- _HOW TO COMPLETE THIS TASK_:
In the data below, find every line with the word "char" and copy it out.

◇ ◇ ◇ ◇

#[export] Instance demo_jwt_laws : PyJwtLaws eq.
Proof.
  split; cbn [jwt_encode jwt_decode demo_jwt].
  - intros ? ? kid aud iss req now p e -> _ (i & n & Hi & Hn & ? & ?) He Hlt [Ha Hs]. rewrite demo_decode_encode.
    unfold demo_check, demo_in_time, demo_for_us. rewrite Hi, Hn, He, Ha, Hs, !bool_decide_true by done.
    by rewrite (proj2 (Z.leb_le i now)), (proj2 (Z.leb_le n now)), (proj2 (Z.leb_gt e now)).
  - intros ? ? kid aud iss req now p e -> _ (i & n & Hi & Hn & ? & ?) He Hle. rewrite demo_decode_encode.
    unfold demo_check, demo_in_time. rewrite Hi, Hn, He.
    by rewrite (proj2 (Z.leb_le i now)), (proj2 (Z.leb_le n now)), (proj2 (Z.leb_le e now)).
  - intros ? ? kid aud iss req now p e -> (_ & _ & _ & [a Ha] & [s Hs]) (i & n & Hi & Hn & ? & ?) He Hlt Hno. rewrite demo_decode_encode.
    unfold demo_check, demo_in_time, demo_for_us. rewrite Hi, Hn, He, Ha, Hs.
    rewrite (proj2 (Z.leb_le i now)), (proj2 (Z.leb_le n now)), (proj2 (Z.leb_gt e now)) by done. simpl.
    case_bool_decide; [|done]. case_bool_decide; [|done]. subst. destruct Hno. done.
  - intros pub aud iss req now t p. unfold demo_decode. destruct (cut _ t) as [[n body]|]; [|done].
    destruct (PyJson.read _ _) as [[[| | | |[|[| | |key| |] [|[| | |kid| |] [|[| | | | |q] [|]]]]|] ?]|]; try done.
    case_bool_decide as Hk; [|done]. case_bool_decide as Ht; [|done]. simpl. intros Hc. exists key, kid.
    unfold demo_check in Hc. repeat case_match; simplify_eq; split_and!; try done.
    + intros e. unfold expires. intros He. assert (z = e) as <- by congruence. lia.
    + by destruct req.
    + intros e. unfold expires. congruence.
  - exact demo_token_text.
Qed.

◇ ◇ ◇ ◇

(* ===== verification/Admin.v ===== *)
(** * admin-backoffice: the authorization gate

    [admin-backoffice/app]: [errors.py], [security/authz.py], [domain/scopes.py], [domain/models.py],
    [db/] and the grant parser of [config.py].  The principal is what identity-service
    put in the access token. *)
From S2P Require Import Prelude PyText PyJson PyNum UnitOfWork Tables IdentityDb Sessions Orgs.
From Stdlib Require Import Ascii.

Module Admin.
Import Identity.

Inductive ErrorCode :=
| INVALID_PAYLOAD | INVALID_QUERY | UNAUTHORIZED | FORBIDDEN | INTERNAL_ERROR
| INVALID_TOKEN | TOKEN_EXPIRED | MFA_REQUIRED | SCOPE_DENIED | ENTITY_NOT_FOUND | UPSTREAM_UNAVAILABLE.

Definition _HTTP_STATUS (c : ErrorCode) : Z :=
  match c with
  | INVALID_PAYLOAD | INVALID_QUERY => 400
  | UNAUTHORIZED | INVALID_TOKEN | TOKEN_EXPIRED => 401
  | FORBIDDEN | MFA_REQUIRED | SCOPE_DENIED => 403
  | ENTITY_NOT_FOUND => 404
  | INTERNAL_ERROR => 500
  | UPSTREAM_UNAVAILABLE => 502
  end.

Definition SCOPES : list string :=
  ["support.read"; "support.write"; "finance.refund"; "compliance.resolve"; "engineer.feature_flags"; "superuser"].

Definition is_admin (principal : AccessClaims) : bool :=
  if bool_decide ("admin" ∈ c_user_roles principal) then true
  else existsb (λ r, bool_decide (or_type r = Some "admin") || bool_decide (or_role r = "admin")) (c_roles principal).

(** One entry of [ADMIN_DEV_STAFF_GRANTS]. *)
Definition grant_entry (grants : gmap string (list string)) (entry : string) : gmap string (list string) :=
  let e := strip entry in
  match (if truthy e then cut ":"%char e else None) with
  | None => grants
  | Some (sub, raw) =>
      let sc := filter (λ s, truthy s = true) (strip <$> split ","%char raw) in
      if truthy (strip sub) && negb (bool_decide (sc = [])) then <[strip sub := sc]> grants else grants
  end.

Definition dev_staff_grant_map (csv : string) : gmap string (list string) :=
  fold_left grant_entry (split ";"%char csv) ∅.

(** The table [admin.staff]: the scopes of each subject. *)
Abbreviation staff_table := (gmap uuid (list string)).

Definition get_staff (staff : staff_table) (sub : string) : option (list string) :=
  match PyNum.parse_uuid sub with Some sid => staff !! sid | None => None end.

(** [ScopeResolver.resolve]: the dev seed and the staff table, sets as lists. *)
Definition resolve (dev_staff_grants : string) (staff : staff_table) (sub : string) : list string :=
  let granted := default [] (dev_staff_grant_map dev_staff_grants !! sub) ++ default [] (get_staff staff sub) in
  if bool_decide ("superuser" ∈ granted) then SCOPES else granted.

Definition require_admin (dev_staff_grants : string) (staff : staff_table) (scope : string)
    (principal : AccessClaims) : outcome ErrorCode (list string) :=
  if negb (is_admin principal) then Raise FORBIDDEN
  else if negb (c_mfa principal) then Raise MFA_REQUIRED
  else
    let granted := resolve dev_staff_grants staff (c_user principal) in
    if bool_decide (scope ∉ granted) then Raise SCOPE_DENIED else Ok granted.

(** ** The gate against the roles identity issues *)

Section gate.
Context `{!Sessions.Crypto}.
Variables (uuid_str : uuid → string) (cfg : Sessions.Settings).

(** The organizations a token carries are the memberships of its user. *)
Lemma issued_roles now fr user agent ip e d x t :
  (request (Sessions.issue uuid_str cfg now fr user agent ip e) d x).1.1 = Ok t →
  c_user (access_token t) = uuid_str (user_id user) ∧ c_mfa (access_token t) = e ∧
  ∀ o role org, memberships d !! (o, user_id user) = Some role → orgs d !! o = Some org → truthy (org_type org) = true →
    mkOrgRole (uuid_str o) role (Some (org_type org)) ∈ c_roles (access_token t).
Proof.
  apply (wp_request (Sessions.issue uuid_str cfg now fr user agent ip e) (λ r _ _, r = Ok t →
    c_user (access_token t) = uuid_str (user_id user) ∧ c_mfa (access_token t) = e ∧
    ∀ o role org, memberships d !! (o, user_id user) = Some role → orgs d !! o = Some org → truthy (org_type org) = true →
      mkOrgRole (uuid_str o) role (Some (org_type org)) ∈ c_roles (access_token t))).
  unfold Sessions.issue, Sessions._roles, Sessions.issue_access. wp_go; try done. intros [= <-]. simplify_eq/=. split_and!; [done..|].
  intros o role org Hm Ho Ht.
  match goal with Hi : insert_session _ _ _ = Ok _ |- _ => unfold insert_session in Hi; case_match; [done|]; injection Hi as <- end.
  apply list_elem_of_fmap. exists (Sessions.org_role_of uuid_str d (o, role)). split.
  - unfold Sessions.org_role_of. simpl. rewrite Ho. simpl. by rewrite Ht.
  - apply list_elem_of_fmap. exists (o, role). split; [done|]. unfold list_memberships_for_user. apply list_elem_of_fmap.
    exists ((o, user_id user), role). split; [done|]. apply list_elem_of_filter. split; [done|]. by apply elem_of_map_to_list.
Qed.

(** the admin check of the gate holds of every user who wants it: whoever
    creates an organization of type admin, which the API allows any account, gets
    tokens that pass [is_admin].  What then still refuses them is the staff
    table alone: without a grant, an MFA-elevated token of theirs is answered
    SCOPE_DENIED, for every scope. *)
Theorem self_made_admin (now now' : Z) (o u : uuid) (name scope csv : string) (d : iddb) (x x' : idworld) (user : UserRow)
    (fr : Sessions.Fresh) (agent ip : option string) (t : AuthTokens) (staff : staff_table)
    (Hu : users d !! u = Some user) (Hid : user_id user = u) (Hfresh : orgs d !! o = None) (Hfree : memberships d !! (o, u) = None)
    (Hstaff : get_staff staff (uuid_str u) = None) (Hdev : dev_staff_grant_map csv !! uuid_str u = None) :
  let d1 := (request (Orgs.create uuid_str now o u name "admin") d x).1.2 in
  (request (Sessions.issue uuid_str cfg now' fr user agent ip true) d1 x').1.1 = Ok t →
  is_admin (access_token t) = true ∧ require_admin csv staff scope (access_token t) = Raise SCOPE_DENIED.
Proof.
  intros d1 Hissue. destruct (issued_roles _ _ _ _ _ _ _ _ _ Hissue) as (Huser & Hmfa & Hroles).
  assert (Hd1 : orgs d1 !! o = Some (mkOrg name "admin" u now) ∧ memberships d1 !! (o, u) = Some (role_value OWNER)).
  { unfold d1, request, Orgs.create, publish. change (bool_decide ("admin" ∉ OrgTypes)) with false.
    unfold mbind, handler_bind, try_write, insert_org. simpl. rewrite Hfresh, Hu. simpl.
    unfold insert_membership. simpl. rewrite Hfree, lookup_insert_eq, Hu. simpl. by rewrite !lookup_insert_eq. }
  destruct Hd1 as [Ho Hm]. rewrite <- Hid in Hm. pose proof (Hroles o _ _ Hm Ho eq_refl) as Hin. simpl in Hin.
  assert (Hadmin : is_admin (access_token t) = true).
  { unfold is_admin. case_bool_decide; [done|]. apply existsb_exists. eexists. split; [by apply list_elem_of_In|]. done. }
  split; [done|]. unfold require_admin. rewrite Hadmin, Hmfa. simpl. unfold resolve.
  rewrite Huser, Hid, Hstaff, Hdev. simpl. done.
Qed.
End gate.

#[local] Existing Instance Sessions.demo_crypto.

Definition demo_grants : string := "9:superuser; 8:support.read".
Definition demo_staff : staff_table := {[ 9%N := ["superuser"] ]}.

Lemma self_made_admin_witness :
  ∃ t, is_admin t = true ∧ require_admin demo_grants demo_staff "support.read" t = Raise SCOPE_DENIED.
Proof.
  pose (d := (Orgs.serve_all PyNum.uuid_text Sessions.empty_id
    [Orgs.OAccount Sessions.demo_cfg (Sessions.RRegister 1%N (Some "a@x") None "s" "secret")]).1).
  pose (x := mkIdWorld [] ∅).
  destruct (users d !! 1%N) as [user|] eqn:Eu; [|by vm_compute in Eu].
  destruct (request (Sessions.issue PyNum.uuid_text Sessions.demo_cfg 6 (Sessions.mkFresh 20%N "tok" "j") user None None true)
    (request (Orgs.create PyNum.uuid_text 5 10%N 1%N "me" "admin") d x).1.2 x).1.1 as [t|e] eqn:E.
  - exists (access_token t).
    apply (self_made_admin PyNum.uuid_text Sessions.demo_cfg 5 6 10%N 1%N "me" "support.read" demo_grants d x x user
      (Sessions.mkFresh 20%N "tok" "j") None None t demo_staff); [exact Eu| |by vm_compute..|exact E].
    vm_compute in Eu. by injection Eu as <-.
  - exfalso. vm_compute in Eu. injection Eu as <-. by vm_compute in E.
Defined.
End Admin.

◇ ◇ ◇ ◇

- _RESPONSE AREA_:
  match (if truthy e then cut ":"%char e else None) with
      let sc := filter (λ s, truthy s = true) (strip <$> split ","%char raw) in
  fold_left grant_entry (split ";"%char csv) ∅.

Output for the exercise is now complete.